Home prices averaged year-over-year gains of 15 percent over the 12 months of 2021 compared to an average gain of 6.0 percent in 2020. CoreLogic’s Home Price Index (HPI) ended the year up 18.5 percent compared to the prior December. Despite indications earlier in the year that price gains were beginning to decelerate, they rose 1.3 percent in December, identical to the monthly gains reported in each of the previous three months. The annual growth is up from 18 percent in September and October.

CoreLogic says, “Consumer desire for homeownership against persistently low supply of for-sale homes created one of the hottest housing markets in decades in 2021 - and spurred record-breaking home price growth. Home price growth in 2021 started off at 10 percent in the first quarter, steadily increasing and ending the year with an increase of 18 percent for the fourth quarter.”

CoreLogic’s price forecast for this year anticipates that appreciation will exceed 10 percent for the first months of the year but will fall steadily to 3.5 percent by December 2022. The annual increases will average 9.6 percent.

The company dismisses questions about whether the nation is currently in a housing bubble. The report says its Market Risk Indicators suggest only a small probability of a nationwide price decline, pointing instead to the larger likelihood that falling prices will be limited to specific, at-risk markets. Those locations with a high probability, over 70 percent, include Prescott and Lake Havasu City-Kingman, Arizona; Merced, California; and Worcester, MA.

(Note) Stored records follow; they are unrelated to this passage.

Lemma node_free_ok σ l n :
  nodes σ !! l = Some n -> exists σ', stmemNodeFree (add_size (- SM_PAGE_SIZE) σ) l = Some σ' /\ released σ [(l, n)] σ'.
Proof.
  intros Hl. unfold stmemNodeFree. cbn [nodes add_size]. rewrite Hl. bind_simpl.
  assert (Hk : forall k, k ∉ [(l, n)].*1 -> k <> l) by (cbn; intros k Hk ->; apply Hk; by apply list_elem_of_singleton).
  destruct (uses n =? 0) eqn:Hu; eexists; (split; [done|]); unfold released; cbn [nodes set_nodes next_addr add_size store_mem_size length];
    (split_and!; [done| | |f_equal; unfold SM_PAGE_SIZE; lia]).
  - intros k Hk'. apply lookup_delete_ne. apply Hk in Hk'. done.
  - intros k m [= -> ->]%list_elem_of_singleton. rewrite Hu. apply lookup_delete_eq.
  - intros k Hk'. apply lookup_insert_ne. apply Hk in Hk'. done.
  - intros k m [= -> ->]%list_elem_of_singleton. rewrite Hu. apply lookup_insert_eq.
Qed.

Lemma released_cons σ l n cs σ1 σ' :
  NoDup ((l, n) :: cs).*1 -> released σ [(l, n)] σ1 -> released σ1 cs σ' -> released σ ((l, n) :: cs) σ'.
Proof.
  intros Hnd (A1 & B1 & C1 & D1) (A2 & B2 & C2 & D2). cbn [fmap list_fmap fst] in Hnd. apply NoDup_cons in Hnd as [Hl Hnd].
  split_and!; [congruence| | |].
  - intros k Hk. cbn [fmap list_fmap fst] in Hk. apply not_elem_of_cons in Hk as [Hk1 Hk2]. rewrite B2 by done. apply B1.
    cbn. intros ?%list_elem_of_singleton. done.
  - intros k m Hin. apply elem_of_cons in Hin as [[= -> ->]|Hin]; [|by apply C2].
    rewrite B2 by done. apply C1. by apply list_elem_of_singleton.
  - rewrite D2, D1. unfold Z.sub. rewrite wrap_u_add. f_equal. cbn [length]. unfold SM_PAGE_SIZE. lia.
Qed.

Lemma released_nil σ : 0 <= store_mem_size σ < 2 ^ 64 -> released σ [] σ.
Proof.
  intros Hsz. split_and!; [done|done| |].
  - intros l n Hin. by apply not_elem_of_nil in Hin.
  - cbn. rewrite Z.sub_0_r. by rewrite wrap_u_small.
Qed.

Lemma released_size σ cs σ' : released σ cs σ' -> 0 <= store_mem_size σ' < 2 ^ 64.
Proof. intros (_ & _ & _ & ->). apply wrap_u_range. lia. Qed.

Lemma released_seg σ l n σ1 p cs q :
  NoDup ((l, n) :: cs).*1 -> released σ [(l, n)] σ1 -> seg (nodes σ) p cs q -> seg (nodes σ1) p cs q.
Proof.
  intros Hnd (_ & B & _) Hs. cbn [fmap list_fmap fst] in Hnd. apply NoDup_cons in Hnd as [Hl _].
  eapply seg_frame; [exact Hs|]. intros k Hk. apply B. cbn. intros ->%list_elem_of_singleton. done.
Qed.

Lemma free_loop_ok fuel σ p cs :
  seg (nodes σ) p cs None -> NoDup cs.*1 -> (length cs <= fuel)%nat -> 0 <= store_mem_size σ < 2 ^ 64 ->
  exists σ', free_loop fuel σ p = Some σ' /\ released σ cs σ'.
Proof.
  revert σ p cs. induction fuel as [|fuel IH]; intros σ p cs Hs Hnd Hf Hsz; (destruct cs as [|[l n] cs]; cbn [seg] in Hs).
  - subst p. exists σ. split; [done|by apply released_nil].
  - cbn in Hf. lia.
  - subst p. exists σ. split; [done|by apply released_nil].
  - destruct Hs as (-> & Hl & Hok & Hs). cbn [free_loop]. rewrite Hl. bind_simpl.
    destruct (node_free_ok σ l n Hl) as (σ1 & -> & Hr1). bind_simpl.
    destruct (IH σ1 (next n) cs) as (σ' & -> & Hr').
    + by eapply released_seg.
    + cbn [fmap list_fmap fst] in Hnd. by apply NoDup_cons in Hnd as [_ ?].
    + cbn in Hf. lia.
    + by eapply released_size.
    + exists σ'. split; [done|]. by eapply released_cons.
Qed.

(** The loop drops whole pages that end at or before the target, but never
    the last one. *)
Lemma upto_loop_ok fuel σ tl p cs cur target :
  seg (nodes σ) p cs None -> NoDup cs.*1 -> (cs <> [] -> tl = list.last cs.*1) -> (length cs <= fuel)%nat ->
  0 <= store_mem_size σ < 2 ^ 64 -> cur <= target ->
  exists σ' h cur' at_tail cs1 cs2, upto_loop fuel σ tl p cur target = Some (σ', h, cur', at_tail) /\
    cs = cs1 ++ cs2 /\ (cs <> [] -> cs2 <> []) /\ released σ cs1 σ' /\ seg (nodes σ') h cs2 None /\
    cur' = cur + Z.of_nat (length (content cs1)) /\ cur' <= target /\
    (forall l n cs3, cs2 = (l, n) :: cs3 -> cs3 <> [] -> target < cur' + len n).
Proof.
  revert σ p cs cur. induction fuel as [|fuel IH]; intros σ p cs cur Hs Hnd Htl Hf Hsz Hc; (destruct cs as [|[l n] cs]; cbn [seg] in Hs).
  - subst p. exists σ, None, cur, false, [], []. cbn. split_and!; try done; [by apply released_nil|lia].
  - cbn in Hf. lia.
  - subst p. exists σ, None, cur, false, [], []. cbn. split_and!; try done; [by apply released_nil|lia].
  - destruct Hs as (-> & Hl & Hok & Hs). cbn [upto_loop]. rewrite Hl. bind_simpl. specialize (Htl ltac:(done)).
    destruct (Z.leb_spec (cur + len n) target) as [Hle|Hgt].
    2: { exists σ, (Some l), cur, false, [], ((l, n) :: cs). cbn [app seg]. split_and!; try done; [by apply released_nil|cbn; lia|].
         intros ? ? ? [= <- <- <-] _. done. }
    destruct (decide (Some l = tl)) as [Heq|Hne].
    + assert (cs = []) as ->.
      { destruct cs as [|[l' n'] cs]; [done|]. exfalso. cbn [fmap list_fmap fst] in Htl, Hnd. rewrite last_cons_cons in Htl.
        rewrite <- Heq in Htl. symmetry in Htl. apply NoDup_cons in Hnd as [Hnot _]. apply Hnot.
        by apply last_Some_elem_of. }
      exists σ, tl, cur, true, [], [(l, n)]. rewrite <- Heq. cbn [app seg]. split_and!; try done; [by apply released_nil|cbn; lia|].
      intros ? ? ? [= <- <- <-]. done.
    + destruct (node_free_ok σ l n Hl) as (σ1 & -> & Hr1). bind_simpl.
      assert (Hcs : cs <> []) by (intros ->; by cbn in Htl).
      pose proof Hnd as Hnd0. cbn [fmap list_fmap fst] in Hnd. apply NoDup_cons in Hnd as [Hnot Hnd].
      destruct (IH σ1 (next n) cs (cur + len n)) as (σ' & h & cur' & b & cs1 & cs2 & -> & -> & H2 & Hr & Hs2 & Hcur & Hle2 & Hmax).
      * by eapply released_seg.
      * done.
      * intros _. rewrite Htl. destruct cs as [|[l' n'] cs]; [done|]. cbn [fmap list_fmap fst]. by rewrite last_cons_cons.
      * cbn in Hf. lia.
      * by eapply released_size.
      * lia.
      * exists σ', h, cur', b, ((l, n) :: cs1), cs2. pose proof (length_page n Hok). split_and!; try done.
        -- intros _. by apply H2.
        -- eapply released_cons; [|exact Hr1|exact Hr]. cbn [fmap list_fmap fst]. rewrite fmap_app in Hnot, Hnd.
           apply NoDup_cons. split; [rewrite not_elem_of_app in Hnot; tauto|]. by apply NoDup_app in Hnd as [? _].
        -- rewrite content_cons, length_app. lia.
Qed.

"Much of what we’ve seen in the run-up of home prices over the last year has been the result of a perfect storm of supply and demand pressures,” said Dr. Frank Nothaft, chief economist at CoreLogic. “As we move further into 2022, economic factors – such as new home building and a rise in mortgage rates – are in motion to help relieve some of this pressure and steadily temper the rapid home price acceleration seen in 2021.”

Prices of detached residential properties posted an annual increase of 19.7 percent in December. This was 5.5 percent higher than the appreciation of attached properties at 14.2 percent.

The state with the greatest increase continues to be Arizona at 28.4 percent, It is followed by Florida at 27.1 percent and Utah at 25.2 percent. Two Florida cities, Naples, and Punta Gorda, posted the largest gains among metro areas at 37.6 and 35.7 percent, respectively.